Die bepaling werd in 2001 ten gevolge van de vierde staatshervorming ingevoerd. Het referentiepunt van die bestaande waarborgen werd vastgepind op de situatie die gold op 1 januari 2002. Door de zesde staatshervorming werd een aantal waarborgen die op die datum nog niet golden ook onder de regeling gebracht.

Dit wetsvoorschrift bevat wat men noemt een ‘standstill-verplichting’.

Dit betekent dat een bestaand beschermingsniveau in principe niet mag worden afgebouwd. Uit de rechtspraak van het Grondwettelijk Hof en de Raad van State blijkt dat een standstill-verplichting niet noodzakelijkerwijze betekent dat de bevoegde wetgever niet meer mag raken aan de modaliteiten van een bepaalde regeling. Doorgaans is er pas sprake van een schending van die verplichting wanneer de achteruitgang ‘betekenisvol’ of ‘aanzienlijk’ is en niet kan worden verantwoord door het algemeen belang.

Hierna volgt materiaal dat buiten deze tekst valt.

(** Characters by the level of the grammar at which they separate: the
    characters of a token, then the separators of a list, of a key and
    its value, of the parts of a rule, of a directive and its body, and
    everything else (white space, line ends). *)
Definition rank (c : ascii) : nat :=
  if bool_decide (is_Some (digit_value c)) || is_upper c
     || bool_decide (c = "-"%char) then 0
  else if bool_decide (c = ","%char) then 1
  else if bool_decide (c = "="%char) then 2
  else if bool_decide (c = ";"%char) then 3
  else if bool_decide (c = ":"%char) then 4
  else 5.

Definition below (n : nat) (s : text) : Prop :=
  Forall (fun c => rank c < n) s.

Definition newline : ascii := ascii_of_nat 10.

Definition is_space (c : ascii) : bool :=
  bool_decide (c = " "%char) || bool_decide (c = ascii_of_nat 9)
  || bool_decide (c = ascii_of_nat 13).

(** *** Splitting and joining *)

(** The pieces of [s] between the occurrences of [sep]. *)
Fixpoint split_on (sep : ascii) (s : text) : list text :=
  match s with
  | [] => [[]]
  | c :: rest =>
      if bool_decide (c = sep) then [] :: split_on sep rest
      else match split_on sep rest with
           | [] => [[c]]
           | piece :: pieces => (c :: piece) :: pieces
           end
  end.

(** [s] cut at the first occurrence of [sep]. *)
Fixpoint cut (sep : ascii) (s : text) : option (text * text) :=
  match s with
  | [] => None
  | c :: rest =>
      if bool_decide (c = sep) then Some ([], rest)
      else '(before, after) ← cut sep rest; Some (c :: before, after)
  end.

Fixpoint join (sep : ascii) (pieces : list text) : text :=
  match pieces with
  | [] => []
  | [piece] => piece
  | piece :: rest => piece ++ sep :: join sep rest
  end.
Lemma searchCity_cases W s :
  (js_not (trim (query s)) = true ∧ searchCity W s = ([SetError ""], Returned ()))
  ∨ (trim (query s) ≠ [] ∧ ∃ e,
       (geocodeCity W (trim (query s))).2 = Thrown e
       ∧ searchCity W s =
           (SetError "" :: SetLoading true
              :: (if isWellFormed (trim (query s))
                  then [Fetch (GeocodeReq (trim (query s)))] else [])
              ++ [SetError (or_else (message e) "Something went wrong");
                  SetLoading false], Returned ()))
  ∨ (trim (query s) ≠ [] ∧ ∃ p e,
       (geocodeCity W (trim (query s))).2 = Returned p
       ∧ (fetchWeather W (unit_ s) (lat p) (lon p)).2 = Thrown e
       ∧ searchCity W s =
           ([SetError ""; SetLoading true; Fetch (GeocodeReq (trim (query s)));
             SetPlace p;
             Fetch (ForecastReq (lat p) (lon p) (unit_param (unit_ s))
                                (speedUnit (unit_ s)));
             SetError (or_else (message e) "Something went wrong");
             SetLoading false], Returned ()))
  ∨ (trim (query s) ≠ [] ∧ ∃ p w,
       (geocodeCity W (trim (query s))).2 = Returned p
       ∧ (fetchWeather W (unit_ s) (lat p) (lon p)).2 = Returned w
       ∧ searchCity W s =
           ([SetError ""; SetLoading true; Fetch (GeocodeReq (trim (query s)));
             SetPlace p;
             Fetch (ForecastReq (lat p) (lon p) (unit_param (unit_ s))
                                (speedUnit (unit_ s)));
             SetWx w; SetLoading false], Returned ())).
Proof.
  destruct (js_not (trim (query s))) eqn:Hq.
  { left. split; [done|]. by apply searchCity_blank. }
  right. pose proof (js_not_false_inv _ Hq) as Hne.
  destruct (geocodeCity W (trim (query s))).2 as [p|e] eqn:Hg.
  - right.
    destruct (fetchWeather W (unit_ s) (lat p) (lon p)).2 as [w|e] eqn:Hf.
    + right. split; [done|]. exists p, w.
      by rewrite (searchCity_success W s p w).
    + left. split; [done|]. exists p, e.
      by rewrite (searchCity_forecast_throws W s p e).
  - left. split; [done|]. exists e.
    by rewrite (searchCity_geocode_throws W s e).
Qed.

Lemma useMyLocation_unsupported_run W s :
  geolocation W = None →
  useMyLocation W s =
    ([SetError ""; SetError "Geolocation not supported"], Returned ()).
Proof. intros HW. unfold useMyLocation. by rewrite HW. Qed.

Lemma useMyLocation_denied_run W s err :
  geolocation W = Some (Thrown err) →
  useMyLocation W s =
    ([SetError ""; SetLoading true; GetCurrentPosition; SetLoading false;
      SetError (or_else (message err) "Location permission denied")],
     Returned ()).
Proof. intros HW. unfold useMyLocation. by rewrite HW. Qed.

Lemma useMyLocation_cases W s :
  (geolocation W = None
   ∧ useMyLocation W s =
       ([SetError ""; SetError "Geolocation not supported"], Returned ()))
  ∨ (∃ err, geolocation W = Some (Thrown err)
       ∧ useMyLocation W s =
           ([SetError ""; SetLoading true; GetCurrentPosition; SetLoading false;
             SetError (or_else (message err) "Location permission denied")],
            Returned ()))
  ∨ (∃ la lo e, geolocation W = Some (Returned (la, lo))
       ∧ (fetchWeather W (unit_ s) la lo).2 = Thrown e
       ∧ useMyLocation W s =
           ([SetError ""; SetLoading true; GetCurrentPosition;
             Fetch (ForecastReq la lo (unit_param (unit_ s)) (speedUnit (unit_ s)));
             SetError (or_else (message e) "Failed to fetch weather");
             SetLoading false], Returned ()))
  ∨ (∃ la lo w, geolocation W = Some (Returned (la, lo))
       ∧ (fetchWeather W (unit_ s) la lo).2 = Returned w
       ∧ useMyLocation W s =
           ([SetError ""; SetLoading true; GetCurrentPosition;
             Fetch (ForecastReq la lo (unit_param (unit_ s)) (speedUnit (unit_ s)));
             SetWx w;
             SetPlace {| name := "My location"; country := ""; lat := la; lon := lo |};
             SetLoading false], Returned ())).
Proof.
  destruct (geolocation W) as [[[la lo]|err]|] eqn:HW.
  - right. right.
    destruct (fetchWeather W (unit_ s) la lo).2 as [w|e] eqn:Hf.
    + right. exists la, lo, w. by rewrite (useMyLocation_success W s la lo w).
    + left. exists la, lo, e.
      by rewrite (useMyLocation_forecast_throws W s la lo e).
  - right. left. exists err. by rewrite (useMyLocation_denied_run W s err).
  - left. by rewrite (useMyLocation_unsupported_run W s).
Qed.

Lemma unit_effect_returns W s p w :
  place s = Some p →
  (fetchWeather W (unit_ s) (lat p) (lon p)).2 = Returned w →
  unit_effect W s =
    ([SetLoading true;
      Fetch (ForecastReq (lat p) (lon p) (unit_param (unit_ s)) (speedUnit (unit_ s)));
      SetWx w; SetLoading false], Returned ()).
Proof.
  intros Hp Hw. unfold unit_effect. rewrite Hp. cbn -[fetchWeather].
  rewrite (eff_eta (fetchWeather _ _ _ _)), fetchWeather_events, Hw. reflexivity.
Qed.

Lemma unit_effect_throws W s p e :
  place s = Some p →
  (fetchWeather W (unit_ s) (lat p) (lon p)).2 = Thrown e →
  unit_effect W s =
    ([SetLoading true;
      Fetch (ForecastReq (lat p) (lon p) (unit_param (unit_ s)) (speedUnit (unit_ s)));
      SetError (or_else (message e) "Failed to refresh weather");
      SetLoading false], Returned ()).
Proof.
  intros Hp He. unfold unit_effect. rewrite Hp. cbn -[fetchWeather].
  rewrite (eff_eta (fetchWeather _ _ _ _)), fetchWeather_events, He. reflexivity.
Qed.

Lemma changeUnit_cases W u s :
  (u = unit_ s ∧ changeUnit W u s = ([SetUnit u], Returned ()))
  ∨ (u ≠ unit_ s ∧ place s = None
     ∧ changeUnit W u s = ([SetUnit u], Returned ()))
  ∨ (u ≠ unit_ s ∧ ∃ p w, place s = Some p
       ∧ (fetchWeather W u (lat p) (lon p)).2 = Returned w
       ∧ changeUnit W u s =
           ([SetUnit u; SetLoading true;
             Fetch (ForecastReq (lat p) (lon p) (unit_param u) (speedUnit u));
             SetWx w; SetLoading false], Returned ()))
  ∨ (u ≠ unit_ s ∧ ∃ p e, place s = Some p
       ∧ (fetchWeather W u (lat p) (lon p)).2 = Thrown e
       ∧ changeUnit W u s =
           ([SetUnit u; SetLoading true;
             Fetch (ForecastReq (lat p) (lon p) (unit_param u) (speedUnit u));
             SetError (or_else (message e) "Failed to refresh weather");
             SetLoading false], Returned ())).
Proof.
  unfold changeUnit. destruct (decide (u = unit_ s)) as [Hu|Hu].
  { left. by split. }
  right. destruct (place s) as [p|] eqn:Hp.
  - right.
    destruct (fetchWeather W u (lat p) (lon p)).2 as [w|e] eqn:Hf.
    + left. split; [done|]. exists p, w. repeat split; try done.
      by rewrite (unit_effect_returns W (update (SetUnit u) s) p w).
    + right. split; [done|]. exists p, e. repeat split; try done.
      by rewrite (unit_effect_throws W (update (SetUnit u) s) p e).
  - left. repeat split; try done.
    by rewrite (unit_effect_no_place W (update (SetUnit u) s)).
Qed.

Bijzondere wet van 8 augustus 1980 tot hervorming der instellingen, artikel 16bis

Artikel 7bis BWHI – identieke behandeling

Door artikel 7bis van de bijzondere wet van 8 augustus 1980 tot hervorming der instellingen moeten de gewesten de samenstelling, de organisatie, de bevoegdheid, de werking, de aanstelling of verkiezing van de gemeentelijke organen en het administratief toezicht op de gemeenten die gelegen zijn in hetzelfde gewest, op identieke wijze regelen.

Volgens het Grondwettelijk Hof heeft de bijzondere wetgever met dit voorschrift willen vermijden dat de gewestbevoegdheid inzake ondergeschikte besturen zou worden gebruikt om zonder (redelijke) verantwoording aan bepaalde gemeenten minder bevoegdheden of minder autonomie toe te kennen dan aan de andere gemeenten.

Dit brengt evenwel geen verplichting tot uniforme regeling met zich mee. Een uniforme regeling is immers enkel in strijd met het beginsel van gelijkheid en niet-discriminatie wanneer categorieën van personen die zich in wezenlijk verschillende situaties bevinden op identieke wijze worden behandeld zonder dat daarvoor een redelijke verantwoording bestaat.

Artikel 7bis BWHI vereist ook niet dat de decreetgever zich uitdrukkelijk moet verantwoorden voor het feit dat hij alle gemeenten (ondanks hun specifieke situatie) op identieke wijze behandelt wanneer hij aspecten regelt waarin die gemeenten zich niet ipso facto in wezenlijk verschillende situaties zouden bevinden.

Bijzondere wet van 8 augustus 1980 tot hervorming der instellingen, artikel 7bis

Bijzondere meerderheidswetten

De regelingen inzake taalgebruik in bestuurszaken voor de faciliteitengemeenten kunnen volgens art. 129, § 2 van de Grondwet enkel worden gewijzigd door een bijzondere meerderheidswet.